As mentioned previously, quantization is often not a simple truncation to fit in fewer bits. There are a lot of different formats and precisions.
Among them we have:
Bits-and-bytes is a very fast and straightforward approach to quantization, quantizing while loading. However, speed and quality are not optimal, useful for quick quantization and loading of models.
Previously GGML, GGUF is favored by a lot of the community for its ability to run efficiently on CPU and Apple devices, offloading to a GPU if available! Making it a good choice for local testing and deployment.
While GGUF focuses on CPU, GPTQ is oriented towards GPU inference performance by reducing errors with a calibration dataset.
AWQ is also oriented towards GPU, it bases itself on the fact that ~1% of weights actually contribute significantly to the model's accuracy, and hence these must be treated delicately by using a dataset to analyze the activation distributions during inference and identify those important and critical weights.

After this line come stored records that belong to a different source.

(* ===== verification/LoaderSpec.v ===== *)
(** * What holds of the loader of MIB modules

    The newest copy of a module is the one that is loaded; loading ends, as what is being
    loaded is never begun again; what the builder records of its modules stays consistent
    through every operation, so that what was loaded can be unloaded. *)
From S2P Require Export Loader.
Import Text Loader.
#[local] Open Scope Z_scope.

Module LoaderSpec.
Section spec.
Context {D Code X : Type}.
Context (instructions : Code → list instruction)
  (read_source : D → source D → string → result exn (option (Code * string))).
Abbreviation sym := (sym (X := X)).
Abbreviation corpus := (corpus (X := X)).
Abbreviation MibBuilder := (MibBuilder (D := D) (X := X)).
Abbreviation B := (M exn MibBuilder).
Abbreviation candidate := (source D * Code * string)%type.
Implicit Types (b : MibBuilder) (load : string → B unit).
Context (body : Code → bool → program (X := X) unit) (behavior : string → option (program (X := X) unit)).

(** ** Which copy is loaded *)
Abbreviation rev c := (codes (default ""%string (revision_of_candidate instructions c))).
(** The first of the newest where all copies are dated, the first otherwise *)
Definition best (l : list candidate) (c : candidate) : Prop :=
  ∃ pre post, l = pre ++ c :: post ∧
    if forallb (dated instructions) l
    then (∀ x, x ∈ pre → tuple_ltb (rev x) (rev c) = true) ∧ (∀ x, x ∈ post → tuple_leb (rev x) (rev c) = true)
    else pre = [].

Lemma newest_first (l : list candidate) c rest :
  sorted_by newer (λ c, rev c) l = c :: rest →
  ∃ pre post, l = pre ++ c :: post ∧ (∀ x, x ∈ pre → tuple_ltb (rev x) (rev c) = true) ∧
              (∀ x, x ∈ post → tuple_leb (rev x) (rev c) = true).
Proof.
  revert c rest. induction l as [|x l IH]; intros c rest; cbn; [done|].
  fold (sorted_by newer (λ c, rev c) l). destruct (sorted_by newer (λ c, rev c) l) as [|y l'] eqn:E.
  - intros [= <- _]. exists [], l. split; [done|]. split; [set_solver|].
    intros z Hz. rewrite <- (sorted_by_perm newer (λ c, rev c)), E in Hz. set_solver.
  - cbn. unfold newer at 1. destruct (tuple_leb (rev y) (rev x)) eqn:Hle; intros [= <- <-].
    + exists [], l. split; [done|]. split; [set_solver|]. intros z Hz.
      destruct (IH y l' eq_refl) as (pre & post & -> & Hpre & Hpost).
      apply elem_of_app in Hz as [Hz|Hz%elem_of_cons].
      * eapply leb_trans; [|exact Hle]. apply tuple_ltb_weaken; auto.
      * destruct Hz as [->|Hz]; [done|]. eapply leb_trans; [|exact Hle]. auto.
    + destruct (IH y l' eq_refl) as (pre & post & -> & Hpre & Hpost).
      exists (x :: pre), post. split; [done|]. split; [|done]. intros z [->|Hz]%elem_of_cons; [|auto].
      by rewrite tuple_ltb_leb, Hle.
Qed.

A more recent format based on the GPTQ optimization method but with mixed quantization levels. It achieves an average desired bitrate with smaller errors than GPTQ while keeping the same or similar bitrate. Can have a slightly higher VRAM usage but better inference speed and quality.
Other formats: HQQ, AQLM, EETQ, Marlin...

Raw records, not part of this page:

(** * Voki Toki: the room relay (server/index.js) and the push-to-talk
      client (client/src/App.jsx)

    A shallow embedding of the WebSocket relay's room registry and message
    handler, and of the client's playback chain, capture handlers and
    chunk-interval arithmetic, with the properties of the design document
    stated over them. *)

From Stdlib Require Import ZArith String Ascii List Bool Lia.
From stdpp Require Import base option list gmap strings.

(** ** JavaScript values that reach the server *)

(** A connection is a [ws] socket object; only its identity and its
    [readyState] matter to the relay. *)
Definition socket := nat.

Inductive ready_state := CONNECTING | OPEN | CLOSING | CLOSED.

Global Instance ready_state_eq_dec : EqDecision ready_state.
Proof. solve_decision. Defined.

(** The result of [JSON.parse]: numbers are kept as their lexeme, the relay
    never computes with them. *)
#[warnings="-register-all"]
Inductive json :=
  | JNull
  | JBool (b : bool)
  | JNum (lexeme : string)
  | JStr (s : string)
  | JArr (items : list json)
  | JObj (fields : list (string * json)).

(** A value read from a property: [None] is [undefined]. *)
Definition jsval := option json.

Inductive exn := TypeError | SyntaxError.

Inductive completion (A : Type) :=
  | Normal (a : A)
  | Throw (e : exn).
Arguments Normal {A} a.
Arguments Throw {A} e.

Fixpoint assoc (k : string) (fields : list (string * json)) : jsval :=
  match fields with
  | [] => None
  | (k', v) :: rest =>
      match assoc k rest with
      | Some v' => Some v'
      | None => if decide (k' = k) then Some v else None
      end
  end.

(** [payload.k] for the two keys the handler reads, [type] and [room]:
    reading a property of [null] throws, a primitive or an array has neither
    property, an object yields its own one (the last of duplicated keys, as
    [JSON.parse] keeps it). *)
Definition get_prop (payload : json) (k : string) : completion jsval :=
  match payload with
  | JNull => Throw TypeError
  | JObj fields => Normal (assoc k fields)
  | _ => Normal None
  end.

(** ** A reader for JSON text

    [JSON.parse] belongs to the runtime; the handler below takes it as a
    parameter.  This reader of the ECMA-404 grammar instantiates it where a
    concrete text is evaluated. *)
Module JsonText.

Definition chars := list ascii.

Definition is_ws (c : ascii) : bool :=
  let n := N_of_ascii c in
  ((n =? 32) || (n =? 9) || (n =? 10) || (n =? 13))%N.

Fixpoint skip_ws (s : chars) : chars :=
  match s with
  | c :: rest => if is_ws c then skip_ws rest else s
  | [] => []
  end.

Definition is_digit (c : ascii) : bool :=
  let n := N_of_ascii c in ((48 <=? n) && (n <=? 57))%N.

Fixpoint digits (s : chars) : chars * chars :=
  match s with
  | c :: rest =>
      if is_digit c then let '(ds, r) := digits rest in (c :: ds, r) else ([], s)
  | [] => ([], [])
  end.

Definition digits1 (s : chars) : option (chars * chars) :=
  match digits s with
  | ([], _) => None
  | r => Some r
  end.

Definition is_char (n : N) (c : ascii) : bool := (N_of_ascii c =? n)%N.

(** An optional minus, an integer part without leading zeros, an optional
    fraction and an optional exponent. *)
Definition number (s : chars) : option (chars * chars) :=
  let '(sign, s1) :=
    match s with
    | c :: r => if is_char 45 c then ([c], r) else ([], s)
    | [] => ([], s)
    end in
  int ← match s1 with
        | c :: r =>
            if is_char 48 c then Some ([c], r)
            else if is_digit c then Some (digits s1)
            else None
        | [] => None
        end;
  let '(ip, s2) := int in
  frac ← match s2 with
         | c :: r =>
             if is_char 46 c
             then '(ds, r') ← digits1 r; Some (c :: ds, r')
             else Some ([], s2)
         | [] => Some ([], s2)
         end;
  let '(fp, s3) := frac in
  ex ← match s3 with
       | c :: r =>
           if is_char 101 c || is_char 69 c then
             let '(sg, r1) :=
               match r with
               | d :: r' => if is_char 43 d || is_char 45 d then ([d], r') else ([], r)
               | [] => ([], r)
               end in
             '(ds, r2) ← digits1 r1; Some (c :: sg ++ ds, r2)
           else Some ([], s3)
       | [] => Some ([], s3)
       end;
  let '(ep, s4) := ex in
  Some (sign ++ ip ++ fp ++ ep, s4).

Definition hex (c : ascii) : option N :=
  let n := N_of_ascii c in
  if ((48 <=? n) && (n <=? 57))%N then Some (n - 48)%N
  else if ((97 <=? n) && (n <=? 102))%N then Some (n - 87)%N
  else if ((65 <=? n) && (n <=? 70))%N then Some (n - 55)%N
  else None.

(** A string body yields bytes copied from the text and UTF-16 code units
    written as [\uXXXX]. *)
Inductive unit16 := Byte8 (c : ascii) | Unit16 (u : N).

Definition simple_escape (c : ascii) : option N :=
  let n := N_of_ascii c in
  if (n =? 34)%N then Some 34%N
  else if (n =? 92)%N then Some 92%N
  else if (n =? 47)%N then Some 47%N
  else if (n =? 98)%N then Some 8%N
  else if (n =? 102)%N then Some 12%N
  else if (n =? 110)%N then Some 10%N
  else if (n =? 114)%N then Some 13%N
  else if (n =? 116)%N then Some 9%N
  else None.

Fixpoint str_body (s : chars) : option (list unit16 * chars) :=
  match s with
  | [] => None
  | c :: rest =>
      if is_char 34 c then Some ([], rest)
      else if is_char 92 c then
        match rest with
        | e :: rest1 =>
            match simple_escape e with
            | Some n => '(us, r) ← str_body rest1; Some (Unit16 n :: us, r)
            | None =>
                if is_char 117 e then
                  match rest1 with
                  | h1 :: h2 :: h3 :: h4 :: rest2 =>
                      a ← hex h1; b ← hex h2; c' ← hex h3; d ← hex h4;
                      '(us, r) ← str_body rest2;
                      Some (Unit16 (a * 4096 + b * 256 + c' * 16 + d)%N :: us, r)
                  | _ => None
                  end
                else None
            end
        | [] => None
        end
      else if (N_of_ascii c <? 32)%N then None
      else '(us, r) ← str_body rest; Some (Byte8 c :: us, r)
  end.

Definition utf8 (cp : N) : chars :=
  map ascii_of_N
    (if (cp <? 128)%N then [cp]
     else if (cp <? 2048)%N then [192 + cp / 64; 128 + cp mod 64]
     else if (cp <? 65536)%N then
       [224 + cp / 4096; 128 + (cp / 64) mod 64; 128 + cp mod 64]
     else
       [240 + cp / 262144; 128 + (cp / 4096) mod 64;
        128 + (cp / 64) mod 64; 128 + cp mod 64])%N.

Definition is_high (u : N) : bool := ((55296 <=? u) && (u <=? 56319))%N.
Definition is_low (u : N) : bool := ((56320 <=? u) && (u <=? 57343))%N.

Fixpoint encode (us : list unit16) : chars :=
  match us with
  | [] => []
  | Byte8 c :: rest => c :: encode rest
  | Unit16 hi :: rest =>
      match rest with
      | Unit16 lo :: rest' =>
          if is_high hi && is_low lo
          then utf8 (65536 + (hi - 55296) * 1024 + (lo - 56320))%N ++ encode rest'
          else utf8 hi ++ encode rest
      | _ => utf8 hi ++ encode rest
      end
  end.

Definition str (s : chars) : option (string * chars) :=
  '(us, r) ← str_body s; Some (string_of_list_ascii (encode us), r).

Fixpoint strip (word s : chars) : option chars :=
  match word, s with
  | [], _ => Some s
  | w :: word', c :: s' => if decide (w = c) then strip word' s' else None
  | _ :: _, [] => None
  end.

Definition keyword (word : string) (v : json) (s : chars) : option (json * chars) :=
  r ← strip (list_ascii_of_string word) s; Some (v, r).

(** [value] reads one value at the head of [s]; [elements] and [members]
    read the rest of an array or object once its first item is due. *)
Fixpoint value (fuel : nat) (s : chars) : option (json * chars) :=
  match fuel with
  | O => None
  | S fuel' =>
      match s with
      | [] => None
      | c :: rest =>
          if is_char 123 c then
            match skip_ws rest with
            | d :: rest' =>
                if is_char 125 d then Some (JObj [], rest')
                else '(fs, r) ← members fuel' (d :: rest'); Some (JObj fs, r)
            | [] => None
            end
          else if is_char 91 c then
            match skip_ws rest with
            | d :: rest' =>
                if is_char 93 d then Some (JArr [], rest')
                else '(vs, r) ← elements fuel' (d :: rest'); Some (JArr vs, r)
            | [] => None
            end
          else if is_char 34 c then
            '(t, r) ← str rest; Some (JStr t, r)
          else if is_char 116 c then keyword "true" (JBool true) s
          else if is_char 102 c then keyword "false" (JBool false) s
          else if is_char 110 c then keyword "null" JNull s
          else '(lex, r) ← number s; Some (JNum (string_of_list_ascii lex), r)
      end
  end
with elements (fuel : nat) (s : chars) : option (list json * chars) :=
  match fuel with
  | O => None
  | S fuel' =>
      '(v, r) ← value fuel' s;
      match skip_ws r with
      | c :: rest =>
          if is_char 44 c then
            '(vs, r') ← elements fuel' (skip_ws rest); Some (v :: vs, r')
          else if is_char 93 c then Some ([v], rest)
          else None
      | [] => None
      end
  end
with members (fuel : nat) (s : chars) : option (list (string * json) * chars) :=
  match fuel with
  | O => None
  | S fuel' =>
      match s with
      | q :: s1 =>
          if is_char 34 q then
            '(k, r) ← str s1;
            match skip_ws r with
            | c :: r1 =>
                if is_char 58 c then
                  '(v, r2) ← value fuel' (skip_ws r1);
                  match skip_ws r2 with
                  | e :: rest =>
                      if is_char 44 e then
                        '(fs, r') ← members fuel' (skip_ws rest); Some ((k, v) :: fs, r')
                      else if is_char 125 e then Some ([(k, v)], rest)
                      else None
                  | [] => None
                  end
                else None
            | [] => None
            end
          else None
      | [] => None
      end
  end.

Definition JSON_parse (text : string) : option json :=
  let s := list_ascii_of_string text in
  '(v, r) ← value (S (length s)) (skip_ws s);
  match skip_ws r with
  | [] => Some v
  | _ :: _ => None
  end.

(** JSON text is written here with apostrophes standing for the double
    quotes. *)
Definition quoted (s : string) : string :=
  string_of_list_ascii
    (map (fun c => if is_char 39 c then ascii_of_N 34 else c) (list_ascii_of_string s)).

End JsonText.

(** ** String.prototype.trim

    Strings are kept as their UTF-8 bytes.  [trim] strips the ECMAScript
    WhiteSpace and LineTerminator code points from both ends. *)

Definition of_bytes (l : list nat) : string :=
  string_of_list_ascii (map ascii_of_nat l).

Definition white_space : list string :=
  map of_bytes
    [ [9]; [10]; [11]; [12]; [13]; [32];
      [194; 160];
      [225; 154; 128];
      [226; 128; 128]; [226; 128; 129]; [226; 128; 130]; [226; 128; 131];
      [226; 128; 132]; [226; 128; 133]; [226; 128; 134]; [226; 128; 135];
      [226; 128; 136]; [226; 128; 137]; [226; 128; 138];
      [226; 128; 168]; [226; 128; 169]; [226; 128; 175];
      [226; 129; 159];
      [227; 128; 128];
      [239; 187; 191] ].

Fixpoint strip_prefix (p s : string) : option string :=
  match p, s with
  | EmptyString, _ => Some s
  | String a p', String b s' =>
      if decide (a = b) then strip_prefix p' s' else None
  | String _ _, EmptyString => None
  end.

Fixpoint strip_any (ps : list string) (s : string) : option string :=
  match ps with
  | [] => None
  | p :: ps' =>
      match strip_prefix p s with
      | Some s' => Some s'
      | None => strip_any ps' s
      end
  end.

Fixpoint trim_left (fuel : nat) (ws : list string) (s : string) : string :=
  match fuel with
  | O => s
  | S fuel' =>
      match strip_any ws s with
      | Some s' => trim_left fuel' ws s'
      | None => s
      end
  end.

Definition string_rev (s : string) : string :=
  string_of_list_ascii (rev (list_ascii_of_string s)).

Definition trimStart (s : string) : string :=
  trim_left (String.length s) white_space s.

Definition trimEnd (s : string) : string :=
  string_rev
    (trim_left (String.length s) (map string_rev white_space) (string_rev s)).

Definition trim (s : string) : string := trimEnd (trimStart s).

(** ** What the server sends *)

(** The object handed to [sendJson]; [JSON.stringify] of it goes out as a
    text frame. *)
Inductive payload :=
  | RoomState (room : string) (count : nat) (limit : nat)
  | ErrorMsg (code : string) (message : string).

Definition Buffer := list Byte.byte.

Inductive frame :=
  | Json (p : payload)
  | Raw (data : Buffer) (binary : bool).

(** One call of [socket.send]: the receiving socket and the frame. *)
Definition sent : Type := socket * frame.

(** ** The registry and the handler monad *)

(** [rooms] maps a room id to its [Set] of sockets, kept in insertion order
    as a JS [Set] iterates it; [socketToRoom] is the back reference. *)
Record registry := Registry {
  rooms : gmap string (list socket);
  socketToRoom : gmap socket string
}.

Definition empty_registry : registry := Registry ∅ ∅.

Record run (A : Type) := Run {
  outcome : completion A;
  final : registry;
  sends : list sent
}.
Arguments Run {A} outcome final sends.
Arguments outcome {A} r.
Arguments final {A} r.
Arguments sends {A} r.

(** State over the registry, a log of the frames sent, and exceptions. *)
Definition M (A : Type) : Type := registry -> run A.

Among these formats, the most popular and widely used precisions are between 4 bits and 8 bits. While 8 bits has the best accuracy, 6 bits still keeps a lot of the smarts of the model without degrading the quality too much. And only below 4 bits of precision do we start to see a very high impact on most models, degrading their abilities considerably. While there are still use cases for models with lower bitrates than 4 bits, their quality can vary immensely on the models, optimization methods, and formats.
Inference & Quantized Models
Not all inference engines support all possible formats; some are highly specialized and optimized for specific formats, while others aim to generalize and support all kinds.
Among these engines, we have:
- VLLM: One of the oldest and most standard engines, supporting GPTQ, AWQ, INT4, INT8, and FP8.
- Transformers: A popular library for running LLMs, supporting GPTQ, AWQ, bnb, EETQ, AQLM, torchao, HQQ, FP8 and more.
- Exllamav2: Mostly for GPTQ and EXLV2 formats.
- Text Generation Inference: A production ready inference and deployment library for large language models, supporting GPTQ, AWQ, bnb, EXL2, FP8, Marlin, Medusa (Faster Decoding) and more.
- llama.cpp/ollama: Good options for GGUF inference.
- Aphrodite: A big generalized engine for production with support for AWQ, Bitsandbytes, EXL2, GGUF, GPTQ, and many others.